Beneath this line are the data; copy exactly the part of them that opens with the line containing "submission1) by reflexivity." and closes with the line containing "assert (Hrun3 : submit", and only that part.

**********

(** When a create succeeds: a teacher or admin gives a title, the
    questions of the list have a text, and there is no attachment. *)
Lemma create_succeeds (store : Store) (user : User.t) (body : CreateBody)
    (title : string) (l : list RawQuestion.t) :
  authorize [User.teacher; User.admin] user = true ->
  b_title body = Some title ->
  present title = true ->
  b_questions body = questionList l ->
  Forall (fun raw => present (JS.str_or (RawQuestion.question raw) "")
                     = true) l ->
  exists (store' : Store) (a : Assignment.t),
    create_ store user body [] = (store', success 201 a).
Proof.
  intros Hauth Htitle Hpresent Hl Htexts. unfold create.
  rewrite Hauth, Htitle, Hl. simpl.
  assert (Hvalid : forall k,
            forallb (fun q => present (QuestionInput.question q))
                    (mapi normalizeQuestion l k) = true).
  { clear - Htexts.
    induction Htexts as [|raw rest Hraw _ IH]; intros k; simpl;
      [reflexivity|]. now rewrite Hraw, IH. }
  destruct (b_type body) as [[]|];
    unfold questionList, parseQuestions; rewrite ?elements_Some;
    unfold documentQuestions; simpl; rewrite ?Hvalid, Hpresent; simpl;
    eexists; eexists; reflexivity.
Qed.




End AssignmentProperties.

(* ================================================================= *)
(** ** The properties at work on the sample data *)

Lemma autoGradeQuiz_enumeration_witness :
  nth_error (Assignment.questions quiz) 2 = Some q_letters
  /\ QuizQuestion.type q_letters = QuizQuestion.enumeration
  /\ hasPoints q_letters
  /\ exists g : Graded.t,
       nth_error (gradedAnswers (autoGradeQuiz quiz sheet)) 2 = Some g
       /\ Graded.points g = (JS.of_nat 2 / JS.of_nat 3 * 3)%float
       /\ Graded.isCorrect g = Some false.
Proof.
  split; [reflexivity|]. split; [reflexivity|]. split; [reflexivity|].
  destruct (autoGradeQuiz_enumeration quiz sheet 2 q_letters
              eq_refl eq_refl eq_refl) as (g & Hg & _ & Hsome & _).
  exists g. split; [exact Hg|].
  assert (Hne : QuizQuestion.correctAnswers q_letters <> [])
    by discriminate.
  destruct (Hsome Hne) as (Hp & _ & Hf).
  split; [exact Hp|]. apply Hf. intros [H _]. discriminate H.
Defined.

Lemma autoGradeQuiz_single_answer_witness :
  nth_error (Assignment.questions quiz) 0 = Some q_capital
  /\ studentAnswer sheet q_capital = "Paris "
  /\ exists g : Graded.t,
       nth_error (gradedAnswers (autoGradeQuiz quiz sheet)) 0 = Some g
       /\ Graded.isCorrect g = Some true
       /\ Graded.points g = 5%float.
Proof.
  split; [reflexivity|]. split; [reflexivity|].
  destruct (autoGradeQuiz_single_answer quiz sheet 0 q_capital eq_refl)
    as (g & Hg & _ & Hsingle & _).
  exists g. split; [exact Hg|].
  destruct (Hsingle (or_introl eq_refl) "paris" eq_refl eq_refl)
    as [Hsame _].
  exact (Hsame eq_refl).
Defined.

Lemma autoGradeQuiz_empty_correct_answer_witness :
  nth_error (Assignment.questions quiz) 4 = Some q_unset
  /\ QuizQuestion.correctAnswer q_unset = Some ""
  /\ answerOf (answerFor sheet q_unset) = Some "   "
  /\ exists g : Graded.t,
       nth_error (gradedAnswers (autoGradeQuiz quiz sheet)) 4 = Some g
       /\ Graded.isCorrect g = Some true
       /\ Graded.points g = 2%float.
Proof.
  split; [reflexivity|]. split; [reflexivity|]. split; [reflexivity|].
  exact (autoGradeQuiz_empty_correct_answer quiz sheet 4 q_unset
           eq_refl (or_introl eq_refl) eq_refl eq_refl eq_refl).
Defined.

Lemma submit_auto_graded_witness :
  submit false noUpload 1000%Z school 1 pupil (answering None sheet) []
  = (fst handedIn, success 201 sheetSubmission)
  /\ Submission.isGraded sheetSubmission = true
  /\ Submission.grade sheetSubmission = Some 9%float
  /\ Submission.totalPoints sheetSubmission = Some 25%float
  /\ Submission.autoGraded sheetSubmission = true.
Proof.
  assert (Hrun : submit false noUpload 1000%Z school 1 pupil
                   (answering None sheet) []
                 = (fst handedIn, success 201 sheetSubmission))
    by (vm_compute; reflexivity).
  assert (Hsome : submittedAnswers (answering None sheet) <> [])
    by discriminate.
  assert (Hpts : Forall hasPoints (Assignment.questions quiz))
    by (repeat constructor).
  destruct (submit_auto_graded false noUpload 1000%Z school (fst handedIn)
              1 pupil (answering None sheet) [] quiz sheetSubmission
              eq_refl eq_refl eq_refl Hsome Hpts Hrun)
    as (Hgraded & Hgrade & _ & Htotal & _ & _ & Hauto & _).
  split; [exact Hrun|]. split; [exact Hgraded|].
  split; [exact Hgrade|]. split; [exact Htotal|].
  exact (Hauto eq_refl).
Defined.

Lemma submit_only_once_witness :
  findAssignment school 1 = Some quiz
  /\ Assignment.allowResubmission quiz = false
  /\ findSubmission school 1 (User.id pupil) = None
  /\ submit false noUpload 2000%Z (fst handedIn) 1 pupil
       (answering (Some "again") sheet) []
     = (fst handedIn,
        failure 400 "Resubmission is not allowed for this assignment")
  /\ submissionCount (fst handedIn) 1 (User.id pupil) = 1.
Proof.
  split; [reflexivity|]. split; [reflexivity|]. split; [reflexivity|].
  apply (proj2 (submit_only_once false noUpload 1000%Z 2000%Z school 1
                  pupil (answering None sheet)
                  (answering (Some "again") sheet) [] [] quiz
                  eq_refl eq_refl)
               eq_refl (fst handedIn) sheetSubmission).
  vm_compute. reflexivity.
Defined.

Lemma submit_keeps_one_previous_witness :
  findSubmission (fst try1) 2 (User.id pupil) = Some submission1
  /\ Submission.content submission1 = Some "first"
  /\ Submission.previousContent submission2 = Some "first"
  /\ Submission.previousAnswers submission2 = Submission.answers submission1
  /\ Submission.resubmitted submission2 = true
  /\ Submission.resubmittedAt submission2 = Some 2000%Z
  /\ Submission.previousContent submission3 = Some "second"
  /\ Submission.previousAnswers submission3 = Submission.answers submission2.
Proof.
  assert (Hfound : findSubmission (fst try1) 2 (User.id pupil)
                   = Some submission1) by reflexivity.
  assert (Hrun2 : submit false noUpload 2000%Z (fst try1) 2 pupil
                    (answering (Some "second")
                       [answerTo 11 (Some "rome") None]) []
                  = (fst try2, success 201 submission2))
    by (vm_compute; reflexivity).
  assert (Hrun3 : submit false noUpload 3000%Z (fst try2) 2 pupil
                    (answering (Some "third") []) []
                  = (fst try3, success 201 submission3))
    by (vm_compute; reflexivity).
  destruct (submit_keeps_one_previous false noUpload 2000%Z (fst try1)
              (fst try2) 2 pupil
              (answering (Some "second") [answerTo 11 (Some "rome") None])
              [] submission1 submission2 Hfound Hrun2)
    as ((Hpc & Hpa & _ & Hre & Hrat & _) & Hnext).
  destruct (Hnext 3000%Z (answering (Some "third") []) [] (fst try3)
              submission3 Hrun3) as (Hpc3 & Hpa3 & _).
  split; [exact Hfound|]. split; [reflexivity|].
  split; [exact Hpc|]. split; [exact Hpa|]. split; [exact Hre|].
  split; [exact Hrat|]. split; [exact Hpc3 | exact Hpa3].
Defined.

**********

— EXPECTED ANSWER —
                   = Some submission1) by reflexivity.
  assert (Hrun2 : submit false noUpload 2000%Z (fst try1) 2 pupil
                    (answering (Some "second")
                       [answerTo 11 (Some "rome") None]) []
                  = (fst try2, success 201 submission2))
    by (vm_compute; reflexivity).
  assert (Hrun3 : submit false noUpload 3000%Z (fst try2) 2 pupil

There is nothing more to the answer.